Una strategia intelligente e diversificata, che punta al mercato dei generici. L’India ha avuto un ruolo fondamentale nella battaglia per la diffusione delle terapie anti-Aids nel mondo, e basta dare un’occhiata al tariffario per capire perché.Il prezzo statunitense per il 3TC (Lamivudina) della Glaxo è di 3.271 dollari a paziente ogni anno mentre le aziende indiane Cipla Ltd e la Hetero Drugs Limited offrono la versione generica rispettivamente per 190 e 98 dollari. Lo Zerit (Stavudina) della Bristol-Myer Squibb costa ai pazienti americani 3.589 dollari l’anno mentre la Cipla offre la versione generica della medicina a 70 dollari e la Hetero a 47, sempre annui e sempre per paziente. Stessa cosa per il Viramune (Nevirapina) commercializzato dalla Boehringer Ingelheim: 3.508 dollari comparate a 340 della Cipla e 202 della Hetero.
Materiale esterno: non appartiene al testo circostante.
(** The rule of [_UEV_FOREACH]: an invariant [I] of the nodes still to
    visit, kept by the body at the node the walk stands at, holds of no
    node at the end; the fuel has to cover the list. *)
Lemma wp_UEV_FOREACH {A} (B : nat -> A -> M A)
      (I : list nat -> A -> state -> Prop) c :
  (forall pre a rest acc s wa,
     sweep_inv c pre (Some a) (a :: rest) s -> uevs s !! a = Some wa ->
     I (a :: rest) acc s ->
     wp (B a acc)
        (fun acc' s' => I rest acc' s' /\ sweep_next c pre a wa rest s') s) ->
  forall rest fuel pre node acc s,
    (length rest <= fuel)%nat ->
    sweep_inv c pre node rest s -> I rest acc s ->
    wp (_UEV_FOREACH fuel node B acc)
       (fun acc' s' => I [] acc' s' /\ exists pre', sweep_inv c pre' None [] s') s.
Proof.
  intros HB rest. induction rest as [| a rest IH];
    intros fuel pre node acc s Hfuel Hinv HI.
  - assert (node = None) as -> by (eapply sweep_inv_nil; eauto).
    destruct fuel; simpl; apply wp_ret; (split; [exact HI | eauto]).
  - destruct (sweep_inv_cons _ _ _ _ _ _ Hinv) as (-> & wa & Ha & _).
    destruct fuel as [| fuel]; [simpl in Hfuel; lia |].
    simpl. wp_run.
    eapply wp_mono; [apply (HB pre a rest acc s wa Hinv Ha HI) |].
    intros acc' s' (HI' & [Hnx | (Hnx & _)]); cbv beta;
      (eapply IH; [simpl in Hfuel; lia | exact Hnx | exact HI']).
Qed.

(** ** One watcher during a whole sweep *)

Lemma calls_of_app a l1 l2 :
  calls_of a (l1 ++ l2) = calls_of a l1 ++ calls_of a l2.
Proof. unfold calls_of. apply filter_app. Qed.

Lemma calls_of_other a k (l : list cb_call) :
  (forall cl, cl ∈ l -> call_w cl = k) -> k <> a -> calls_of a l = [].
Proof.
  intros Hl Hk. unfold calls_of. induction l as [| cl l IH]; [reflexivity |].
  rewrite filter_cons. destruct (decide (call_w cl = a)) as [E |].
  - exfalso. apply Hk. rewrite <- E. symmetry. apply Hl. left.
  - apply IH. intros x Hx. apply Hl. now right.
Qed.

Lemma calls_of_self a (l : list cb_call) :
  (forall cl, cl ∈ l -> call_w cl = a) -> calls_of a l = l.
Proof.
  intros Hl. unfold calls_of. induction l as [| cl l IH]; [reflexivity |].
  rewrite filter_cons. destruct (decide (call_w cl = a)) as [E | E].
  - f_equal. apply IH. intros x Hx. apply Hl. now right.
  - exfalso. apply E. apply Hl. left.
Qed.

Lemma sweep_calls_self bits now a w cl :
  cl ∈ sweep_calls bits now a w -> call_w cl = a.
Proof.
  unfold sweep_calls. destruct (cb w); [| now intros ?%elem_of_nil].
  destruct (sweep_decision bits now w) as [[] ev]; [| now intros ?%elem_of_nil].
  intros ->%list_elem_of_singleton. reflexivity.
Qed.

(** What the sweep does to a watcher does not depend on its links. *)
Lemma swept_core bits now a w1 w2 nd :
  core w1 = core w2 ->
  core (watcher_swept bits now w1) = core (watcher_swept bits now w2) /\
  sweep_calls bits now a w1 = sweep_calls bits now a w2 /\
  swept_deadline now w1 nd = swept_deadline now w2 nd.
Proof.
  destruct w1 as [n1 p1 io1 ac1 ev1 cb1 ar1 to1 pe1 de1 po1 ty1 fd1 cx1].
  destruct w2 as [n2 p2 io2 ac2 ev2 cb2 ar2 to2 pe2 de2 po2 ty2 fd2 cx2].
  unfold core. simpl. intros [= -> -> -> -> -> -> -> -> -> -> -> ->].
  unfold watcher_swept, sweep_calls, swept_deadline, sweep_decision,
    timer_swept, timer_due, io_cleared, is_timer. simpl.
  destruct ty2, cb2;
    repeat match goal with
           | |- context [if ?b then _ else _] =>
               lazymatch b with
               | context [if _ then _ else _] => fail
               | _ => destruct b eqn:?; simpl
               end
           end; repeat split; reflexivity.
Qed.

Lemma sweep_progress_start c bits rest0 s0 :
  sweep_progress c bits rest0 rest0 s0 s0.
Proof.
  split; [reflexivity |]. split; [lia |]. split; [auto |]. split; [eauto |].
  intros a wa Ha. split.
  - intros _. now rewrite Ha.
  - intros H1 H2. contradiction.
Qed.

Lemma sweep_progress_step c bits rest0 pre k rest s0 s wk nd :
  sweep_inv c pre (Some k) (k :: rest) s ->
  uevs s !! k = Some wk ->
  sweep_progress c bits rest0 (k :: rest) s0 s ->
  wp (uev_run_watcher bits k nd)
     (fun _ s' => sweep_progress c bits rest0 rest s0 s' /\
                  sweep_next c pre k wk rest s') s.
Proof.
  intros Hinv Hk (Hclk & Htk & Hsub & Hctx & Hall).
  destruct (sweep_inv_cons _ _ _ _ _ _ Hinv) as (_ & _ & _ & Hkrest).
  eapply wp_mono; [apply (wp_uev_run_watcher c pre k rest s wk bits nd Hinv Hk) |].
  intros nd' s' (_ & Hcore & Hcalls & Hfr & Hnx). cbv beta.
  split; [| exact Hnx].
  destruct Hfr as (Hoth & _ & Hctx' & Hclk' & Htk' & _ & _ & new & Hnew & Hnewk).
  split; [congruence |]. split; [lia |].
  split; [intros x Hx; apply Hsub; now right |].
  split.
  { intros cr Hcr. destruct (Hctx cr Hcr) as (cr1 & Hcr1 & Hr1 & He1).
    destruct (Hctx' cr1 Hcr1) as (cr2 & Hcr2 & Hr2 & He2).
    exists cr2. repeat split; congruence. }
  intros a wa Ha. destruct (Hall a wa Ha) as (Hsame & Hdone).
  destruct (decide (a = k)) as [-> | Hne].
  - (* the watcher just handled *)
    assert (Hk0 : k ∈ rest0) by (apply Hsub; left).
    split; [intros [H | H]; contradiction |].
    intros _ _. destruct Hsame as (Hc0 & Hl0); [right; left |].
    rewrite Hk in Hc0. simpl in Hc0. apply (inj Some) in Hc0.
    destruct (swept_core bits (now_ms s) k wk wa nd Hc0) as (E1 & E2 & _).
    exists (ticks s). split; [lia |].
    unfold now_ms in *. rewrite Hclk in *.
    split; [now rewrite Hcore, E1 |].
    rewrite Hcalls, calls_of_app, Hl0, <- E2.
    f_equal. apply calls_of_self. intros cl. apply sweep_calls_self.
  - (* another watcher *)
    assert (Hcl : calls_of a (calls s') = calls_of a (calls s)).
    { rewrite Hnew, calls_of_app, (calls_of_other a k new Hnewk); [| auto].
      apply app_nil_r. }
    split.
    + intros H. destruct Hsame as (Hc0 & Hl0).
      { destruct H as [H | H]; [now left | right; now right]. }
      rewrite (Hoth a Hne), Hcl. auto.
    + intros H1 H2. destruct Hdone as (t & Ht & Hc0 & Hl0); [exact H1 | |].
      { intros [-> | H]%elem_of_cons; contradiction. }
      exists t. split; [lia |]. rewrite (Hoth a Hne), Hcl. auto.
Qed.

(** The sweep of an iteration, started on a well-formed list with enough
    fuel, returns, and has handled every watcher of the list once. *)
Lemma wp_sweep c bits fuel pre node rest s0 nd :
  (length rest <= fuel)%nat ->
  sweep_inv c pre node rest s0 ->
  wp (_UEV_FOREACH fuel node (uev_run_watcher bits) nd)
     (fun _ s' => sweep_progress c bits rest [] s0 s' /\
                  exists pre', sweep_inv c pre' None [] s') s0.
Proof.
  intros Hfuel Hinv.
  apply (wp_UEV_FOREACH (uev_run_watcher bits)
           (fun l _ s => sweep_progress c bits rest l s0 s) c)
    with (pre := pre) (rest := rest); auto.
  - intros pre' a rest' acc s wa Hinv' Ha HI.
    eapply sweep_progress_step; eassumption.
  - apply sweep_progress_start.
Qed.

(** ** The registry and the iteration *)

Lemma registry_sweep_inv s c l :
  registry s c l ->
  exists cr, ctxs s !! c = Some cr /\ sweep_inv c [] (watchers cr) l s.
Proof.
  intros (cr & q & Hc & Hd & Hnd & Hown).
  exists cr. split; [exact Hc |].
  exists cr, None, q. repeat split; auto.
Qed.

Lemma sweep_inv_registry s c pre :
  sweep_inv c pre None [] s -> registry s c pre.
Proof.
  intros (cr & q1 & q & Hc & Hpre & _ & Hnd & Hown).
  rewrite app_nil_r in Hnd, Hown.
  exists cr, q1. repeat split; auto.
Qed.

Lemma registry_frame s s' c l :
  registry s c l -> uevs s' = uevs s ->
  (forall cr, ctxs s !! c = Some cr ->
     exists cr', ctxs s' !! c = Some cr' /\ watchers cr' = watchers cr) ->
  registry s' c l.
Proof.
  intros (cr & q & Hc & Hd & Hnd & Hown) Hu Hctx.
  destruct (Hctx cr Hc) as (cr' & Hc' & Hw).
  exists cr', q. rewrite Hu, Hw. repeat split; auto.
Qed.

Lemma wp_xEventGroupWaitBits c cr b mask tw (Q : Z -> state -> Prop) s :
  ctxs s !! c = Some cr -> egh cr = Some b ->
  Q b (with_waits (waits s ++ [tw])
         (with_ctxs (<[c := set_egh (Some (Z.ldiff b mask)) cr]> (ctxs s)) s)) ->
  wp (xEventGroupWaitBits c mask tw) Q s.
Proof.
  intros Hc Hb HQ. unfold xEventGroupWaitBits. wp_run. rewrite Hb. wp_run.
  unfold log_wait. exact HQ.
Qed.

Section Iteration.

Variables portMAX_DELAY portTICK_PERIOD_MS : Z.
Per la combinazione dei tre antiretrovirali la Cipla è arrivata ad offrire un anno di scorte per 350-600 dollari contro i 10-15.000 dollari necessari per comprare le medicine di marca. L’industria farmaceutica indiana sarà probabilmente la principale beneficiaria dello scadere dei brevetti ventennali, e non soltanto per quanto riguarda gli antiretrovirali. Il successo della farmaceutica indiana è frutto di una strategia intelligente e assai diversificata, che non punta soltanto al mercato dei generici ma, grazie a un abile recupero delle conoscenze tradizionali, mira a conquistare il redditizio settore delle cure alternative.
Il mercato globale delle medicine alternative viene stimato sui 70 miliardi di dollari l’anno, e l’India è una delle principali fonti di approvvigionamento delle piante mediche, che già costituiscono lo 0,2 per cento delle sue esportazioni. Ma, se fino a questo momento il subcontinente è stato terreno di caccia delle transnazionali farmaceutiche, da qualche tempo è lo stesso governo indiano a lanciare un’iniziativa per recuperare i profitti della biopirateria ed espandere le esportazioni. Uno dei principali propulsori di questo cambiamento è D. N. Tewari, membro della commissione per la pianificazione indiana che delinea, applica e finanzia i piani quinquennali relativi all’assistenza sanitaria. «Credo che l’India sia in grado di dominare il settore delle cure alternative» ha dichiarato al “Financial Times”, «un settore che potrebbe diventare anche più importante delle esportazioni indiane di tecnologia informatica. Il nostro obiettivo è di avere esportazioni per 2 miliardi di dollari entro il 2003 e 4 miliardi entro il 2010».
Alcuni pionieri si sono già lanciati nelle esportazioni. Das Gupta, amministratore della Herbicure, ha fondato la sua compagnia due anni fa per produrre e commercializzare i trattamenti ayurvedici, principale medicina tradizionale indiana. «Come capo di un’impresa» ha dichiarato Gupta «voglio documentare le conoscenze su cui si basano le medicine alternative. La farmacologia dei prodotti ha bisogno di essere stabilita e presentata per consentire all’India di diventare competitiva a livello internazionale». Questo comporta elencare l’esatta quantità di ingredienti contenuti in ogni prodotto e utilizzare strumenti di misura molto precisi nella produzione su larga scala, piuttosto delle misure approssimative che vengono impiegate nei dispensari dei villaggi. Bisogna inoltre testare tutti gli effetti collaterali e spiegare come il prodotto deve essere usato.
Per questo motivo l’India ha già cominciato a muoversi verso la standardizzazione dell’industria: è stato istituito un registro nazionale per selezionare le piante mediche, monitorare la coltivazione e regolare la loro trasformazione in farmaci. Sono già stati standardizzati 250 composti medici vegetali e due dozzine hanno già passato i trials clinici che rispettano gli standard internazionali approvati dall’Oms.